"When dawn spreads its paintbrush on the plain, spilling purple... ," Sons of the Pioneers theme for TV show "Wagon Train." Dawn on the mythic Santa Fe Trail, New Mexico, looking toward Raton from Cimarron. -- Clarkphoto. A curmudgeon artist's musings melding metaphors and journalism, for readers in more than 150 countries.

Tuesday, November 3, 2020

An hour in my life as an American, voting

6:44, Election Day at Edmond church of Christ

6:40
--When I parked the car across the street from the Edmond church of Christ this morning, I couldn’t see the end of the line of voters wrapped around the building. 

But in contrast to the early voting crowds last week, there were still cars pulling into the parking lots, no traffic jams on the streets, and people walking to the rear of the building. 

   I took a last sip of coffee, got my mask, my cap, my notepad and pen, and started walking. 48 degrees, sun not up yet. I leave my coffee…don’t want to have to “drain my radiator” as Mom would say, not knowing how long this wait would be. 
6:45—As I got to the rear of the church I could see the end of the line before it reached the church school playground. There are two precincts that vote here. 

6:46
--I start scribbling in my notebook and taking a few photos.
6:54—There are now about 20 people in line behind me, cars and people still arriving. 
   Almost all voters are maintaining five to six feet apart, most are wearing masks of every style, except a few close friends or family chatting away. Some are sipping coffee, looking at phones, a few with chairs. Coats, sweatshirts, caps. There has been no harassment or signs of intimidation. After all, Oklahoma, and most of Edmond, is “safe” in the national election. 
6:59—Line behind me is now around the playground and out of sight behind me. Cars still arriving, but still plenty of parking. 

7:00
–Sunrise, and the line is moving! About 10 feet at a time, in batches. Chatting with the guy in front of me, sharing stories of early voting taking four or five hours. He like me drove by last week and kept going. We discuss only two early voting places for the entire OKC metro being inadequate. 

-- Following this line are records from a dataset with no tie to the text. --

(** * Multi-Video In-Out Extractor ([inout_extractorUI.py])

    A shallow embedding of the decision logic of the PyQt5 front end: the
    tracked file list ([add_videos]), the time selectors
    ([create_time_wheels], [get_selected_time]), the range check of
    [extract_video], the command line built by [process_extraction] and the
    row traversal of [extract_all_videos].

    What stands for what:
    - Python text is a [string] of bytes, the UTF-8 encoding of the [str]
      value; Python integers are [Z].
    - [os.path] is [posixpath].
    - [int(text)] follows CPython's base-10 reading of ASCII text; the
      rewriting of non-ASCII digits and spaces that comes before it is a
      parameter ([to_ascii]).  [int(text)] and [str(n)] raise [ValueError]
      beyond the interpreter's limit on the digits of a conversion
      ([sys.get_int_max_str_digits()], 4300 as the interpreter starts).
    - [strftime] follows the C library of the platform (glibc): [%Y] is
      the year as it is, without padding.
    - A combo box holds whatever text it was given: the [QIntValidator]
      that filters keystrokes lives inside Qt and is not modelled.
    - The effects (message boxes, [subprocess.run], [datetime.now],
      [QDesktopServices.openUrl]) go through a state and exception monad
      whose state carries the window and the log of what was done; the
      clock and the fate of each launch are given by a [World]. *)

From Stdlib Require Import ZArith List String Ascii Bool Lia.
From Stdlib Require Import DecimalString DecimalZ DecimalPos FinFun.
Import ListNotations.

Local Open Scope string_scope.
Local Open Scope list_scope.
Local Open Scope Z_scope.

Infix "+++" := String.append (at level 60, right associativity).

(* ================================================================== *)
(** * The Python runtime the program calls into *)
(* ================================================================== *)

(** Exceptions the modelled calls can raise. *)
Inductive exn : Type :=
| ValueError
| AttributeError
| OSError (what : string).

(** The outcome of evaluating a Python expression. *)
Inductive outcome (A : Type) : Type :=
| Returned (a : A)
| Raised (e : exn).
Arguments Returned {A} a.
Arguments Raised {A} e.

Module Py.

(** The limit on the digits of a conversion between [int] and decimal
    text, [sys.get_int_max_str_digits()]: 4300 as the interpreter starts,
    and the program never changes it. *)
Definition int_max_str_digits : Z := 4300.

(** The decimal digits of an integer, a leading [-] when negative. *)
Definition decimal (n : Z) : string := NilZero.string_of_int (Z.to_int n).

(** [str(n)] for an [int]: the decimal text, or [ValueError] when the
    text has more digits (the sign apart) than the limit. *)
Definition str (n : Z) : outcome string :=
  if int_max_str_digits <? Z.of_nat (String.length (decimal (Z.abs n)))
  then Raised ValueError
  else Returned (decimal n).

(** C's [Py_ISSPACE]: tab, newline, vertical tab, form feed, carriage
    return and space. *)
Definition is_space (c : ascii) : bool :=
  let k := nat_of_ascii c in
  ((9 <=? k) && (k <=? 13))%nat || (k =? 32)%nat.

Definition digit_value (c : ascii) : option Z :=
  let k := nat_of_ascii c in
  if ((48 <=? k) && (k <=? 57))%nat then Some (Z.of_nat (k - 48)) else None.

Definition is_ascii (s : string) : bool :=
  forallb (fun c => (nat_of_ascii c <? 128)%nat) (list_ascii_of_string s).

Fixpoint lstrip (s : string) : string :=
  match s with
  | String c r => if is_space c then lstrip r else s
  | EmptyString => s
  end.

Fixpoint all_space (s : string) : bool :=
  match s with
  | String c r => is_space c && all_space r
  | EmptyString => true
  end.

(** What the scan of the digits has just read. *)
Inductive prev : Type := AtStart | AfterDigit | AfterUnderscore.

    “It’s supposed to be easy to vote,” he said. “Yep. Americans will vote, regardless,” I said. 
   “Do the math,” he said. Me too…fewer people in two precincts, faster lines. Nicer weather. No mention of politics anywhere that I can hear. 
7:08—Sun hitting the tops of the trees, beautiful orange and yellow foliage not damaged by the ice storm glow in morning light. 
7:12—Line round first corner, heading south, moving well. 

7:18
—Around front of church, heading west toward entrance. Can see “Vote Here” signs ahead. 
7:25—Inside the church. Four lines, two for each precinct. People standing six feet apart. 
   “Where do you live?” someone asks in the other line. “Chimney Hill, two of us reply. He replies, “Me too. “Great to meet neighbors we’ve never met.” “Great neighborhood, we agree. We chat briefly about the ice storm, tree damage, Halloween being difference, cleanup. 

   “These poll workers are going to be exhausted by the end of the day,” we agree. 

7:31
—To front of line. I show my ID, learn that Democrats and Republicans are all on the same list. “The way it should be,” I say to the poll worker, and thank him. 
   I get a ballot, a sanitized pen, and go to the booth to vote. Then I walk to the computer doodad that takes the ballot, slip it in. Drop off my pen. 

7:33
—I’m number 84. 
7:34. I’m out the door, just ahead of the guy I visited with earlier. We introduce ourselves and part. I fill out an anonymous exit poll, deposit it and head for the car. One veteran is standing across the street, holding an American flag. My coffee is still hot.
   So thankful for those poll workers, and American freedom.
 8:45—Home. Susan can’t believe it, says, ”Wow.” 
   I’m charged. Voting makes you feel good. Now to transcribe my notes.